(** * encontrar_dispositivo.py: a shallow embedding

    The program walks a switched network hop by hop to find the access port
    that serves an IP address.  This file embeds its text parsers, its
    credential negotiation and its topology walk, and states the properties
    of the specification against them.

    Text.  Python strings are modelled as lists of 8-bit characters, that is
    the code points below 256 (device output is ASCII).  The string methods
    used by the program ([strip], [lower], [split], [splitlines], [in],
    [startswith], [replace]) are modelled on that range as CPython defines
    them. *)

From Stdlib Require Import Ascii String List Bool Arith Lia.
Import ListNotations.

(** ** Python strings *)

Module PyStr.

Definition str := list ascii.

Definition lit (s : string) : str := list_ascii_of_string s.
Arguments lit : simpl never.

Definition code (c : ascii) : nat := nat_of_ascii c.

Definition between (lo hi : nat) (c : ascii) : bool :=
  (lo <=? code c) && (code c <=? hi).

(** [str.isspace] on one character: TAB..CR, FS..US, space, NEL, NBSP. *)
Definition isspace (c : ascii) : bool :=
  between 9 13 c || between 28 32 c || (code c =? 133) || (code c =? 160).

(** The line boundaries of [str.splitlines]: LF, VT, FF, CR, FS, GS, RS, NEL. *)
Definition is_linebreak (c : ascii) : bool :=
  between 10 13 c || between 28 30 c || (code c =? 133).

(** [str.lower] on one character: A-Z and the Latin-1 capitals. *)
Definition lower_char (c : ascii) : ascii :=
  if between 65 90 c || (between 192 222 c && negb (code c =? 215))
  then ascii_of_nat (code c + 32) else c.

Definition lower (s : str) : str := map lower_char s.

Fixpoint str_eqb (a b : str) : bool :=
  match a, b with
  | [], [] => true
  | x :: a', y :: b' => Ascii.eqb x y && str_eqb a' b'
  | _, _ => false
  end.

(** [s.startswith(p)] *)
Fixpoint startswith (s p : str) : bool :=
  match p, s with
  | [], _ => true
  | x :: p', y :: s' => Ascii.eqb x y && startswith s' p'
  | _ :: _, [] => false
  end.

(** [sub in s] *)
Fixpoint contains (s sub : str) : bool :=
  startswith s sub ||
  match s with
  | [] => false
  | _ :: s' => contains s' sub
  end.

Fixpoint lstrip (s : str) : str :=
  match s with
  | c :: s' => if isspace c then lstrip s' else s
  | [] => []
  end.

Definition rstrip (s : str) : str := rev (lstrip (rev s)).

(** [s.strip()] *)
Definition strip (s : str) : str := rstrip (lstrip s).

(** [s.replace(c, "")] for a one-character [c] *)
Definition remove_char (c : ascii) (s : str) : str :=
  filter (fun x => negb (Ascii.eqb x c)) s.

Definition flush (cur : str) (rest : list str) : list str :=
  match cur with
  | [] => rest
  | _ :: _ => rev cur :: rest
  end.
(** * TextLexer: scanner and parser of the teaching language

    A shallow embedding of the two programs of the repository:

    - the scanner with position tracking and bitwise operators
      (class [Lexer], the most complete lexer draft), in [Module Lex];
    - the brace-based parser with [for], floats and postfix [++]/[--]
      (class [Parser], the most complete parser draft), in [Module Parse];
    - the file [lex_out.txt] between the two, as the scanner writes it and
      as [readTokens] reads it, in [Module TokenFile].

    [exit(1)] in [Parser::error] is modelled by the result [Fatal];
    recursion that the C++ code leaves unbounded takes a bound, and running
    out of it is the separate result [OutOfFuel]. *)

From Stdlib Require Import String Ascii List ZArith Lia Bool Arith DecimalString.
Import ListNotations.
Open Scope string_scope.
Open Scope nat_scope.

(** ** Tables shared by both programs: [unordered_map<string, T>] *)

Section Table.
Context {T : Type}.

(** [m.find(k)], as an option instead of an iterator. *)
Fixpoint find (m : list (string * T)) (k : string) : option T :=
  match m with
  | [] => None
  | (k', v) :: m' => if String.eqb k' k then Some v else find m' k
  end.

(** [m.count(k)] on a map: 0 or 1. *)
Definition count (m : list (string * T)) (k : string) : bool :=
  match find m k with Some _ => true | None => false end.
End Table.

(** [std::to_string(int)] *)
Definition to_string (z : Z) : string := NilZero.string_of_int (Z.to_int z).

(** [string(1, ch)] *)
Definition string1 (c : ascii) : string := String c EmptyString.

(** * The scanner *)

Module Lex.

Inductive TokenType :=
| TOKEN_ID | TOKEN_NUM | TOKEN_FLOAT | TOKEN_BOOL | TOKEN_KEYWORD
| TOKEN_OP | TOKEN_SEP | TOKEN_BIT_OP | TOKEN_ERROR.

Definition TokenType_eqb (a b : TokenType) : bool :=
  match a, b with
  | TOKEN_ID, TOKEN_ID | TOKEN_NUM, TOKEN_NUM | TOKEN_FLOAT, TOKEN_FLOAT
  | TOKEN_BOOL, TOKEN_BOOL | TOKEN_KEYWORD, TOKEN_KEYWORD | TOKEN_OP, TOKEN_OP
  | TOKEN_SEP, TOKEN_SEP | TOKEN_BIT_OP, TOKEN_BIT_OP
  | TOKEN_ERROR, TOKEN_ERROR => true
  | _, _ => false
  end.

Definition keywords : list (string * TokenType) :=
  [ ("int", TOKEN_KEYWORD); ("float", TOKEN_KEYWORD); ("bool", TOKEN_KEYWORD);
    ("if", TOKEN_KEYWORD); ("else", TOKEN_KEYWORD); ("while", TOKEN_KEYWORD);
    ("for", TOKEN_KEYWORD); ("read", TOKEN_KEYWORD); ("write", TOKEN_KEYWORD);
    ("true", TOKEN_BOOL); ("false", TOKEN_BOOL) ].

Definition operators : list (string * TokenType) :=
  [ ("+", TOKEN_OP); ("-", TOKEN_OP); ("*", TOKEN_OP); ("/", TOKEN_OP);
    ("=", TOKEN_OP); ("&", TOKEN_OP); ("|", TOKEN_OP);
    ("+=", TOKEN_OP); ("-=", TOKEN_OP); ("*=", TOKEN_OP); ("/=", TOKEN_OP);
    ("==", TOKEN_OP); ("!=", TOKEN_OP); ("<", TOKEN_OP); ("<=", TOKEN_OP);
    (">", TOKEN_OP); (">=", TOKEN_OP); ("&&", TOKEN_OP); ("||", TOKEN_OP);
    ("!", TOKEN_OP); ("++", TOKEN_OP); ("--", TOKEN_OP) ].

Definition separators : list (string * TokenType) :=
  [ (";", TOKEN_SEP); (",", TOKEN_SEP); ("(", TOKEN_SEP); (")", TOKEN_SEP);
    ("{", TOKEN_SEP); ("}", TOKEN_SEP); ("[]", TOKEN_SEP); ("]", TOKEN_SEP);
    (":", TOKEN_SEP) ].

Definition bit_operators : list (string * TokenType) :=
  [ ("&", TOKEN_BIT_OP); ("|", TOKEN_BIT_OP); ("~", TOKEN_BIT_OP);
    ("^", TOKEN_BIT_OP); ("<<", TOKEN_BIT_OP); (">>", TOKEN_BIT_OP) ].

(** [m.at(k)] is only called after [m.count(k)] succeeded. *)
Definition at_key (m : list (string * TokenType)) (k : string) : TokenType :=
  match find m k with Some t => t | None => TOKEN_ERROR end.

Record Token := mkToken
  { type : TokenType; value : string; line : Z; column : Z }.

(** The scan cursor: [source], [pos], and the running [line] and [column]. *)
Record Lexer := mkLexer
  { source : string; pos : nat; cur_line : Z; cur_column : Z }.

(** [Lexer(src)]: [pos = 0], [line = 1], [column = 1]. *)
Definition Lexer_new (src : string) : Lexer := mkLexer src 0 1 1.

★ ★ ★ ★

Every line of the listing above is to be written out again exactly.

(** * encontrar_dispositivo.py: a shallow embedding

    The program walks a switched network hop by hop to find the access port
    that serves an IP address.  This file embeds its text parsers, its
    credential negotiation and its topology walk, and states the properties
    of the specification against them.

    Text.  Python strings are modelled as lists of 8-bit characters, that is
    the code points below 256 (device output is ASCII).  The string methods
    used by the program ([strip], [lower], [split], [splitlines], [in],
    [startswith], [replace]) are modelled on that range as CPython defines
    them. *)

From Stdlib Require Import Ascii String List Bool Arith Lia.
Import ListNotations.

(** ** Python strings *)

Module PyStr.

Definition str := list ascii.

Definition lit (s : string) : str := list_ascii_of_string s.
Arguments lit : simpl never.

Definition code (c : ascii) : nat := nat_of_ascii c.

Definition between (lo hi : nat) (c : ascii) : bool :=
  (lo <=? code c) && (code c <=? hi).

(** [str.isspace] on one character: TAB..CR, FS..US, space, NEL, NBSP. *)
Definition isspace (c : ascii) : bool :=
  between 9 13 c || between 28 32 c || (code c =? 133) || (code c =? 160).

(** The line boundaries of [str.splitlines]: LF, VT, FF, CR, FS, GS, RS, NEL. *)
Definition is_linebreak (c : ascii) : bool :=
  between 10 13 c || between 28 30 c || (code c =? 133).

(** [str.lower] on one character: A-Z and the Latin-1 capitals. *)
Definition lower_char (c : ascii) : ascii :=
  if between 65 90 c || (between 192 222 c && negb (code c =? 215))
  then ascii_of_nat (code c + 32) else c.

Definition lower (s : str) : str := map lower_char s.

Fixpoint str_eqb (a b : str) : bool :=
  match a, b with
  | [], [] => true
  | x :: a', y :: b' => Ascii.eqb x y && str_eqb a' b'
  | _, _ => false
  end.

(** [s.startswith(p)] *)
Fixpoint startswith (s p : str) : bool :=
  match p, s with
  | [], _ => true
  | x :: p', y :: s' => Ascii.eqb x y && startswith s' p'
  | _ :: _, [] => false
  end.

(** [sub in s] *)
Fixpoint contains (s sub : str) : bool :=
  startswith s sub ||
  match s with
  | [] => false
  | _ :: s' => contains s' sub
  end.

Fixpoint lstrip (s : str) : str :=
  match s with
  | c :: s' => if isspace c then lstrip s' else s
  | [] => []
  end.

Definition rstrip (s : str) : str := rev (lstrip (rev s)).

(** [s.strip()] *)
Definition strip (s : str) : str := rstrip (lstrip s).

(** [s.replace(c, "")] for a one-character [c] *)
Definition remove_char (c : ascii) (s : str) : str :=
  filter (fun x => negb (Ascii.eqb x c)) s.

Definition flush (cur : str) (rest : list str) : list str :=
  match cur with
  | [] => rest
  | _ :: _ => rev cur :: rest
  end.
(** * TextLexer: scanner and parser of the teaching language

    A shallow embedding of the two programs of the repository:

    - the scanner with position tracking and bitwise operators
      (class [Lexer], the most complete lexer draft), in [Module Lex];
    - the brace-based parser with [for], floats and postfix [++]/[--]
      (class [Parser], the most complete parser draft), in [Module Parse];
    - the file [lex_out.txt] between the two, as the scanner writes it and
      as [readTokens] reads it, in [Module TokenFile].

    [exit(1)] in [Parser::error] is modelled by the result [Fatal];
    recursion that the C++ code leaves unbounded takes a bound, and running
    out of it is the separate result [OutOfFuel]. *)

From Stdlib Require Import String Ascii List ZArith Lia Bool Arith DecimalString.
Import ListNotations.
Open Scope string_scope.
Open Scope nat_scope.

(** ** Tables shared by both programs: [unordered_map<string, T>] *)

Section Table.
Context {T : Type}.

(** [m.find(k)], as an option instead of an iterator. *)
Fixpoint find (m : list (string * T)) (k : string) : option T :=
  match m with
  | [] => None
  | (k', v) :: m' => if String.eqb k' k then Some v else find m' k
  end.

(** [m.count(k)] on a map: 0 or 1. *)
Definition count (m : list (string * T)) (k : string) : bool :=
  match find m k with Some _ => true | None => false end.
End Table.

(** [std::to_string(int)] *)
Definition to_string (z : Z) : string := NilZero.string_of_int (Z.to_int z).

(** [string(1, ch)] *)
Definition string1 (c : ascii) : string := String c EmptyString.

(** * The scanner *)

Module Lex.

Inductive TokenType :=
| TOKEN_ID | TOKEN_NUM | TOKEN_FLOAT | TOKEN_BOOL | TOKEN_KEYWORD
| TOKEN_OP | TOKEN_SEP | TOKEN_BIT_OP | TOKEN_ERROR.

Definition TokenType_eqb (a b : TokenType) : bool :=
  match a, b with
  | TOKEN_ID, TOKEN_ID | TOKEN_NUM, TOKEN_NUM | TOKEN_FLOAT, TOKEN_FLOAT
  | TOKEN_BOOL, TOKEN_BOOL | TOKEN_KEYWORD, TOKEN_KEYWORD | TOKEN_OP, TOKEN_OP
  | TOKEN_SEP, TOKEN_SEP | TOKEN_BIT_OP, TOKEN_BIT_OP
  | TOKEN_ERROR, TOKEN_ERROR => true
  | _, _ => false
  end.

Definition keywords : list (string * TokenType) :=
  [ ("int", TOKEN_KEYWORD); ("float", TOKEN_KEYWORD); ("bool", TOKEN_KEYWORD);
    ("if", TOKEN_KEYWORD); ("else", TOKEN_KEYWORD); ("while", TOKEN_KEYWORD);
    ("for", TOKEN_KEYWORD); ("read", TOKEN_KEYWORD); ("write", TOKEN_KEYWORD);
    ("true", TOKEN_BOOL); ("false", TOKEN_BOOL) ].

Definition operators : list (string * TokenType) :=
  [ ("+", TOKEN_OP); ("-", TOKEN_OP); ("*", TOKEN_OP); ("/", TOKEN_OP);
    ("=", TOKEN_OP); ("&", TOKEN_OP); ("|", TOKEN_OP);
    ("+=", TOKEN_OP); ("-=", TOKEN_OP); ("*=", TOKEN_OP); ("/=", TOKEN_OP);
    ("==", TOKEN_OP); ("!=", TOKEN_OP); ("<", TOKEN_OP); ("<=", TOKEN_OP);
    (">", TOKEN_OP); (">=", TOKEN_OP); ("&&", TOKEN_OP); ("||", TOKEN_OP);
    ("!", TOKEN_OP); ("++", TOKEN_OP); ("--", TOKEN_OP) ].

Definition separators : list (string * TokenType) :=
  [ (";", TOKEN_SEP); (",", TOKEN_SEP); ("(", TOKEN_SEP); (")", TOKEN_SEP);
    ("{", TOKEN_SEP); ("}", TOKEN_SEP); ("[]", TOKEN_SEP); ("]", TOKEN_SEP);
    (":", TOKEN_SEP) ].

Definition bit_operators : list (string * TokenType) :=
  [ ("&", TOKEN_BIT_OP); ("|", TOKEN_BIT_OP); ("~", TOKEN_BIT_OP);
    ("^", TOKEN_BIT_OP); ("<<", TOKEN_BIT_OP); (">>", TOKEN_BIT_OP) ].

(** [m.at(k)] is only called after [m.count(k)] succeeded. *)
Definition at_key (m : list (string * TokenType)) (k : string) : TokenType :=
  match find m k with Some t => t | None => TOKEN_ERROR end.

Record Token := mkToken
  { type : TokenType; value : string; line : Z; column : Z }.

(** The scan cursor: [source], [pos], and the running [line] and [column]. *)
Record Lexer := mkLexer
  { source : string; pos : nat; cur_line : Z; cur_column : Z }.

(** [Lexer(src)]: [pos = 0], [line = 1], [column = 1]. *)
Definition Lexer_new (src : string) : Lexer := mkLexer src 0 1 1.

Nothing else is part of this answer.